Exercise aim » Copy each line of the records below, from the first through the one that contains "only (volumeLoop (api_DeletePVC", exactly as written.
START Entries provided
Lemma createLoop_still podExists ordinals st : only (createLoop (cl_slots (api_slots (cx_repl r))) podExists ordinals st).
Proof. induction ordinals as [|i is_ IH]; simpl; walk. Qed.

Lemma volumeLoop_still cluster ordinals n items remaining :
  only (volumeLoop (api_DeletePVC repl) cluster ordinals n items remaining).
Proof. revert remaining. induction items as [|pvc pvcs IH]; intros remaining; simpl; walk; apply IH. Qed.
#[local] Hint Resolve slotLoop_still createLoop_still volumeLoop_still : calls.

Lemma reconcileReplicationSlots_still cluster want podExists pvcs drops :
  only (reconcileReplicationSlots (api_slots repl) cluster want podExists pvcs drops).
Proof. unfold reconcileReplicationSlots. walk. Qed.

Lemma cleanupStandbyVolumes_still cluster sts pods :
  only (cleanupStandbyVolumes (api_ListPVCs repl) (api_DeletePVC repl) cluster sts pods).
Proof. unfold cleanupStandbyVolumes. walk. Qed.
#[local] Hint Resolve labelStreaming_still reconcileReplicationSlots_still cleanupStandbyVolumes_still : calls.
#[local] Hint Extern 2 (Trace.only quiet _) => (apply still_quiet; solve [eauto with calls]) : calls.

Lemma rolloutReplicationPassword_still cluster secret pods : onlyq (rolloutReplicationPassword repl cluster secret pods).
Proof. unfold rolloutReplicationPassword. walk. Qed.

Lemma ensureReplicationRole_still cluster secret : onlyq (ensureReplicationRole repl cluster secret).
Proof. unfold ensureReplicationRole. cbv zeta. walk. Qed.

Lemma clearPasswordSyncRestart_still secret : onlyq (clearPasswordSyncRestart repl secret).
Proof. unfold clearPasswordSyncRestart. walk. Qed.

Lemma restartPrimary_still cluster secret primary : onlyq (restartPrimaryForPasswordSync repl cluster secret primary).
Proof. unfold restartPrimaryForPasswordSync. cbv zeta. walk. Qed.
#[local] Hint Resolve rolloutReplicationPassword_still ensureReplicationRole_still clearPasswordSyncRestart_still restartPrimary_still : calls.

Lemma managePrimary_still cluster secret pods cond pvcs drops : onlyq (managePrimary repl cluster secret pods cond pvcs drops).
Proof. unfold managePrimary, markInitialized, passFail, passDone. cbv zeta. walk. Qed.

Lemma reconcileReplication_quiet cluster secret sts pods cond : onlyq (reconcileReplication repl cluster secret sts pods cond).
Proof.
  pose proof managePrimary_still.
  unfold reconcileReplication, reachPrimary, connectPrimary, checkOperatorLogin, passFail, passWait, passDone. cbv zeta. walk.
Qed.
END Entries provided
Answer to the exercise »
Lemma createLoop_still podExists ordinals st : only (createLoop (cl_slots (api_slots (cx_repl r))) podExists ordinals st).
Proof. induction ordinals as [|i is_ IH]; simpl; walk. Qed.

Lemma volumeLoop_still cluster ordinals n items remaining :
  only (volumeLoop (api_DeletePVC repl) cluster ordinals n items remaining).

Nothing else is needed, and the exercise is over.